The Importance and Strength of the U.S. Constitution
* One of the primary roles of any Constitution is to limit the powers of a government by informing all of the citizenry of those powers a government may legitimately possess.
* No Constitutions: Historically, many rulers did not write constitutions in an attempt to keep all power to themselves. For instance, King Louis XIV of France (who did not have a constitution) is famous for saying “I am the State”-meaning that the law was whatever he said it was. A constitution exists to prohibit such unchecked concentrations of power.
* The British Constitution and the Revolution: Although they saw many benefits of the unwritten British Constitution, the Founders argued that, without reducing basic principles of government to writing, they were too easy for rulers to manipulate. Indeed, the Founders justified the Revolution by arguing that the British King and Parliament routinely violated the British Constitution. Thus, they established a written Constitution for America.
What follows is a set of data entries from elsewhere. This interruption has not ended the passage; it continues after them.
(** C5, as the code has it. Only the read is a single persistence call,
    and it never writes. The other views chain calls without an enclosing
    transaction, each call atomic on its own ([orm_calls_atomic]): a view
    that raises leaves the database as the calls it completed left it. A
    delete that raises has changed nothing. A create that raises either
    failed in its insert and changed nothing, or failed in [projects.set]
    and leaves the inserted row. An update that raises either failed in
    its lookup or its [save] and changed nothing, or failed in
    [projects.set] and leaves the saved row. *)
Theorem failing_view_leaves_completed_calls (db : Database) :
  (∀ id, single_atomic_call (get_employee id) db ∧ stored (get_employee id db) = db)
  ∧ (∀ id err, returned (delete_employee id db) = inl err →
       stored (delete_employee id db) = db)
  ∧ (∀ data err, returned (create_employee data db) = inl err →
       (calls (create_employee data db) = [Create]
        ∧ stored (create_employee data db) = db)
       ∨ (calls (create_employee data db) = [Create; M2MSet]
          ∧ stored (create_employee data db) = created_db data db))
  ∧ (∀ id data err, returned (update_employee id data db) = inl err →
       stored (update_employee id data db) = db
       ∨ ∃ e, Employee_objects db !! id = Some e
              ∧ calls (update_employee id data db) = [Get; Save; M2MSet]
              ∧ stored (update_employee id data db) = saved_db (assign_provided e data) db).
Proof.
  split_and!.
  - intros id. destruct (orm_calls_atomic db) as (Hget & _).
    split; [apply Hget|]. unfold get_employee, get_object_or_404.
    by destruct (Employee_objects db !! id).
  - intros id err. destruct (Employee_objects db !! id) as [e|] eqn:He.
    + unfold delete_employee.
      by rewrite (bind_returned _ _ _ _ _ _ (get_found id db e He)).
    + destruct (views_not_found id db He) as (_ & _ & ->). done.
  - intros data err.
    destruct (create_employee_cases data db)
      as [(_ & ->) | [(_ & _ & ->) | (_ & _ & ->)]]; simpl; [by left | done | by right].
  - intros id data err. destruct (Employee_objects db !! id) as [e|] eqn:He.
    + destruct (update_employee_cases id data db e He)
        as [(_ & ->) | [(_ & _ & ->) | [(ids & _ & _ & _ & ->) | (ids & _ & _ & _ & ->)]]];
        simpl; [by left | done | done | right; by exists e].
    + destruct (views_not_found id db He) as (_ & -> & _). by left.
Qed.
* “Empty Constitutions”: Even if constitutions are written, they are empty if the government is free to ignore their provisions at will. For instance, the former Soviet Union had a Constitution, which it often disregarded.
* The U.S. Constitution: The ultimate strength of the U.S. Constitution is that it not only establishes a government, but it establishes a government which, to use Thomas Jefferson’s words, can “govern itself.” In other words, the document not only lets all people know the limits of the government’s power, but, the system of checks and balances that it has created ensures that these limits will be obeyed.